Cuocere gli alimenti
La cottura è l’altro sistema sicuro per uccidere le larve. Questo va chiaramente contro alcune tradizioni culinarie. Il pesce ba quindi cotto per almeno un minuto con una temperatura interna (del cibo stesso) che superi i 60°C. Anche in questo caso è importante informarsi su come ottenere una temperatura interna al pesce così elevata. Molto dipende dalle dimensioni dell’alimento. Ad esempio, un filetto che sia spesso circa 3 centimetri, deve essere cotto per non meno di dieci minuti, per ottenere quella temperatura interna.
Le raccomandazioni dell’OMS sulla prevenzione della parassitosi hanno concluso che la temperatura di congelamento più sicura è oltre i -23°C. L’Organizzazione Mondiale della Sanità raccomanda anche un’immediata cottura dopo lo scongelamento. Per l’Unione Europea, il congelamento deve essere di almeno 24 ore a -20°C per almeno 24 ore. Gli Stati Uniti invece danno indicazioni diverse: -35°C per 15 ore o -20°C per 7 giorni.
La cura
La cura dell’anisakidosi è evidentemente quella della rimozione del parassita dall’organismo, mediante endoscopia o attraverso intervento chirurgico.

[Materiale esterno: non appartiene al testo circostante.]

(** C5. The command [run] on a program that is loaded and not running, in the
    debugger's process: the tracee is created and its number printed, every
    breakpoint is planted in its fresh text, and when it is reported on one of
    them the command ends there, with that byte its own again, or overruns its
    arrays when the report does not fit them. *)
Theorem run_stops_at_breakpoint f s p w0 r st w1 s1 i bp w' regs fuel :
  sdb_is_loaded (st_sdb s) = true → sdb_is_running (st_sdb s) = false →
  length (breaks (st_sdb s)) = MAX_BREAK → spaced f s →
  sys_fork (st_world s) = (p, w0) → 0 < p → sys_waitpid w0 p = Some (r, st, w1) → 0 ≤ r →
  let s0 := started s p (ptrace_setoptions w1 p) in
  view f s0 → patchable (mem_at s0) f s0 → rip_clear f s0 →
  sdb_patch_all_bp s0 = Ret (tt, s1) → runs_to f s1 i bp w' regs →
  if reportable i (own_insns (mem_at s0) (f (bp_addr bp))) then
    wp (sdb_run (S fuel))
      (λ _ s', stopped_at (after (mem_at s0) (st_world s1) w' p) f s (f (bp_addr bp)) regs s' ∧
               sdb_pid (st_sdb s') = p) s
  else sdb_run (S fuel) s = Undef OutOfBounds.
Proof.
  intros Hl Hrun Hlen Hsp Ef Hp Hw Hr s0 Hv Hpa Hrc E Hto.
  pose proof (patch_all_spec _ ∅ f s0 (bp_inv_fresh f s0 Hlen Hsp) Hv Hpa Hrc) as Hpatch.
  unfold wp in Hpatch. rewrite E in Hpatch. destruct Hpatch as [Hinv1 Hs].
  change (used_addrs f s0) with (used_addrs f s) in Hinv1.
  assert (used_addrs f s1 = used_addrs f s) as Ha by apply (used_addrs_same f _ _ Hs).
  rewrite <-Ha in Hinv1. pose proof (sbs_pid _ _ Hs) as Hpid. cbn in Hpid. rewrite <-Hpid.
  pose proof (run_from_patched _ f s p w0 r st w1 s1 i bp w' regs fuel Hl Hrun Ef Hp Hw Hr E Hinv1 Hto) as Hend.
  eapply wp_if_mono; [exact Hend|]. intros [] s' [[Hi Hv' Hsv Hk Hg] Hq]. split; [|done].
  split; [by rewrite <-Ha|done|done|rewrite Hk; apply Hs|done].
Qed.
End session.
(* ===== verification/SdbMaps.v ===== *)
(** * sdb: reading /proc/<pid>/maps

    [convert_dynamic_addr] and [print_vm_maps] against the format proc(5)
    documents: a mapping is rendered as the kernel prints it, and the parsers
    of sdb.h recover its fields. *)
From S2P Require Import Prelude Libc Elftool Kernel SdbState SdbBreak SdbRun SdbInspect.

(** ** The documented format *)

Record mapping : Type := Mapping {
  mp_begin : Z; mp_end : Z; mp_perms : string; mp_offset : Z;
  mp_dev : string; mp_inode : string; mp_gap : nat; mp_path : string }.

Definition space (s : string) : string := String " " s.

(** [begin-end perms offset dev inode      path]; the path may be missing. *)
Definition render (m : mapping) : string :=
  (hex8 (mp_begin m) +:+ String "-" (hex8 (mp_end m))) +:+ space (
  mp_perms m +:+ space (
  hex8 (mp_offset m) +:+ space (
  mp_dev m +:+ space (
  mp_inode m +:+ space (
  repeat_char (mp_gap m) " " +:+ (mp_path m +:+ newline)))))).

Definition delims : string := " " +:+ newline.

Record wf_mapping (m : mapping) : Prop := WfMapping {
  wf_begin : 0 ≤ mp_begin m < 2 ^ 64;
  wf_end : 0 ≤ mp_end m < 2 ^ 64;
  wf_offset : 0 ≤ mp_offset m < 2 ^ 32;
  wf_perms : no_delim delims (mp_perms m) = true;
  wf_perms_length : (3 ≤ String.length (mp_perms m))%nat;
  wf_dev : mp_dev m ≠ "" ∧ no_delim delims (mp_dev m) = true;
  wf_inode : mp_inode m ≠ "" ∧ no_delim delims (mp_inode m) = true;
  wf_path : no_delim delims (mp_path m) = true }.

Definition map_tokens (m : mapping) : list string :=
  [hex8 (mp_begin m) +:+ String "-" (hex8 (mp_end m)); mp_perms m; hex8 (mp_offset m);
   mp_dev m; mp_inode m] ++ (if bool_decide (mp_path m = "") then [] else [mp_path m]).

Lemma delims_not_hex : all_chars (λ c, negb (is_hex c)) delims = true.
Proof. reflexivity. Qed.

Lemma strtok_render m : wf_mapping m → strtok_all (render m) delims = map_tokens m.
Proof.
  intros []. unfold render, space, map_tokens. simpl app.
  destruct wf_dev0, wf_inode0.
  rewrite !strtok_token; try done.
  - do 5 f_equal. rewrite strtok_spaces by done.
    destruct (decide (mp_path m = "")) as [->|Hp].
    + rewrite bool_decide_eq_true_2 by done. reflexivity.
    + rewrite bool_decide_eq_false_2 by done. by apply strtok_last.
  - apply hex8_nonempty.
  - apply no_delim_hex; [apply delims_not_hex|apply hex8_hex; lia].
  - by destruct (mp_perms m); [simpl in *; lia|].
  - destruct (hex8 (mp_begin m)) eqn:E; [|done]. by apply hex8_nonempty in E.
  - rewrite no_delim_app. apply andb_true_iff. split.
    + apply no_delim_hex; [apply delims_not_hex|apply hex8_hex; lia].
    + change (no_delim delims (String "-" (hex8 (mp_end m))))
        with (no_delim delims (hex8 (mp_end m))).
      apply no_delim_hex; [apply delims_not_hex|apply hex8_hex; lia].
Qed.

Lemma split_range m :
  wf_mapping m →
  split_at "-" (hex8 (mp_begin m) +:+ String "-" (hex8 (mp_end m)))
  = Some (hex8 (mp_begin m), hex8 (mp_end m)).
Proof.
  intros []. apply split_at_app. apply has_char_hex; [apply hex8_hex; lia|reflexivity].
Qed.

(** ** convert_dynamic_addr *)

(** The executable mapping of the program file. *)
Definition is_text_of (path : string) (m : mapping) : bool :=
  bool_decide (String.substring 0 3 (mp_perms m) = "r-x")
  && (bool_decide (mp_path m ≠ "") && bool_decide (basename (mp_path m) = basename path)).

Lemma convert_tokens_render path m base :
  wf_mapping m →
  ∃ ex area,
    convert_tokens path 0 (strtok_all (render m) delims) false false base
    = Ret (ex, area, Some (mp_begin m)) ∧ ex && area = is_text_of path m.
Proof.
  intros Hwf. rewrite strtok_render by done. unfold map_tokens.
  simpl convert_tokens. rewrite split_range by done.
  rewrite scan_llx_hex8 by apply Hwf.
  assert ((String.length (mp_perms m) <? 3)%nat = false) as ->.
  { apply Nat.ltb_ge. apply Hwf. }
  unfold is_text_of. destruct (decide (mp_path m = "")) as [Hp|Hp].
  - rewrite (bool_decide_eq_true_2 (mp_path m = "")) by done. simpl.
    rewrite (bool_decide_eq_false_2 (mp_path m ≠ "")) by (by intros ?). eauto.
  - rewrite (bool_decide_eq_false_2 (mp_path m = "")) by done. simpl.
    rewrite (bool_decide_eq_true_2 (mp_path m ≠ "")) by done. eauto.
Qed.

(** The mapping whose base the function uses: the first executable one of the
    program, or the last of the file when there is none. *)
Fixpoint base_mapping (path : string) (ms : list mapping) : option mapping :=
  match ms with
  | [] => None
  | m :: ms =>
      if is_text_of path m then Some m
      else match base_mapping path ms with Some m' => Some m' | None => Some m end
  end.

Lemma convert_lines_render path ms base :
  Forall wf_mapping ms →
  convert_lines path (render <$> ms) base
  = Ret (match base_mapping path ms with Some m => Some (mp_begin m) | None => base end).
Proof.
  intros Hms. revert base. induction Hms as [|m ms Hm Hms IH]; intros base; [done|].
  simpl. destruct (convert_tokens_render path m base Hm) as (ex & area & E & Hex).
  fold delims. unfold mbind, outcome_bind. rewrite E, Hex.
  destruct (is_text_of path m); [done|]. rewrite IH.
  by destruct (base_mapping path ms).
Qed.

Lemma base_mapping_first path pre m post :
  Forall (λ m, is_text_of path m = false) pre → is_text_of path m = true →
  base_mapping path (pre ++ m :: post) = Some m.
Proof.
  intros Hpre Hm. induction Hpre as [|x pre Hx Hpre IH]; simpl; [by rewrite Hm|].
  by rewrite Hx, IH.
Qed.

Section maps.
Context {W : Type} `{Kernel W}.

(** C31. [convert_dynamic_addr] on a maps file in the documented format adds to
    the address the start of the program's first executable mapping: the one
    with permissions r-x whose file name is the program's.  When no mapping is
    executable and the program's, it silently uses the last line of the file. *)
Theorem convert_dynamic_addr_base ms m addr (s : St W) :
  Forall wf_mapping ms →
  fopen_lines (st_world s) (proc_maps_path (sdb_pid (st_sdb s))) = Some (render <$> ms) →
  base_mapping (sdb_path (st_sdb s)) ms = Some m →
  convert_dynamic_addr addr s = Ret (wrap64 (mp_begin m + addr), s).
Proof.
  intros Hms Hf Hm. unfold convert_dynamic_addr, get, mbind, M_bind.
  rewrite Hf. simpl deref. cbv beta iota delta [mret M_ret]. unfold pure.
  rewrite convert_lines_render by done. rewrite Hm. reflexivity.
Qed.

(** ** sdb_vmmap *)

(** The chunks [print_vm_maps] prints for a mapping. *)
Definition map_output (m : mapping) : list event :=
  Stdout <$>
    ([default "" (format "%016llx-%016llx " [AInt (mp_begin m); AInt (mp_end m)]);
      String.substring 0 3 (mp_perms m) +:+ " ";
      default "" (format "%-8x " [AInt (mp_offset m)])]
     ++ (if bool_decide (mp_path m = "") then [] else [mp_path m +:+ " "])
     ++ [newline]).

Lemma print_vm_maps_render m (s : St W) :
  wf_mapping m → print_vm_maps (render m) s = Ret (tt, on_outs (map_output m) s).
Proof.
  intros Hm. unfold print_vm_maps. fold delims. rewrite strtok_render by done.
  unfold map_tokens, map_output. simpl app.
  assert ((String.length (mp_perms m) <? 3)%nat = false) as Hperms.
  { apply Nat.ltb_ge. apply Hm. }
  destruct (decide (mp_path m = "")) as [Hp|Hp];
    [rewrite (bool_decide_eq_true_2 (mp_path m = "")) by done
    |rewrite (bool_decide_eq_false_2 (mp_path m = "")) by done];
    simpl print_vm_tokens; rewrite split_range, Hperms by done;
    rewrite !scan_llx_hex8, scan_x_hex8 by apply Hm;
    unfold mbind, M_bind, read_init, mret, M_ret;
    repeat (rewrite printf_ok by (eexists; reflexivity));
    rewrite puts_ok, !on_outs_one, !on_outs_app; reflexivity.
Qed.

Lemma print_all_maps_render ms (s : St W) :
  Forall wf_mapping ms →
  print_all_maps (render <$> ms) s = Ret (tt, on_outs (flat_map map_output ms) s).
Proof.
  intros Hms. revert s. induction Hms as [|m ms Hm Hms IH]; intros s.
  - by rewrite on_outs_nil.
  - simpl. rewrite (bind_Ret _ _ _ _ _ (print_vm_maps_render m s Hm)), IH.
    by rewrite on_outs_app.
Qed.

(** C30. [sdb_vmmap] on a running program: for a maps file in the documented
    format it prints, for every mapping in order, the range in 16 hexadecimal
    digits, the first three permissions, the offset and the path, and changes
    nothing else. *)
Theorem vmmap_running ms (s : St W) :
  Forall wf_mapping ms →
  sdb_is_loaded (st_sdb s) = true → sdb_is_running (st_sdb s) = true →
  fopen_lines (st_world s) (proc_maps_path (sdb_pid (st_sdb s))) = Some (render <$> ms) →
  sdb_vmmap s = Ret (tt, on_outs (flat_map map_output ms) s).
Proof.
  intros Hms Hl Hr Hf. unfold sdb_vmmap, get_sdb, gets, mbind, M_bind. rewrite Hl, Hr.
  cbv beta iota delta [negb]. rewrite Hf. by apply print_all_maps_render.
Qed.

End maps.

È anche vero, come sopra abbiamo già avuto modo di anticipare, che in alcuni casi l’infezione può fortunatamente guarire da “sola” o, meglio, ricorrendo a una terapia sintomatica. In altri pazienti, purtroppo, la malattia può sfociare in una lieve ostruzione intestinale per la quale può essere necessario l’intervento.
La prevenzione
Per poter prevenire la possibilità di contrarre l’anisakidosi è sufficiente evitare il consumo di pesce e di calamari crudi o poco cotti.
In particolare, sia il pesce che i molluschi dovrebbero essere cotti bene, con una temperatura interna di almeno 63 °C. Per quanto concerne il congelamento del pesce, viene ritenuto sufficiente un congelamento ad almeno -20 °C per 7 giorni (in totale), oppure ad almeno -35 °C fino a solidificazione, poi conservazione ad almeno -35 °C per 15 ore o infine ad almeno -35 °C fino a solidificazione poi conservazione ad almeno -20 °C per 24 ore.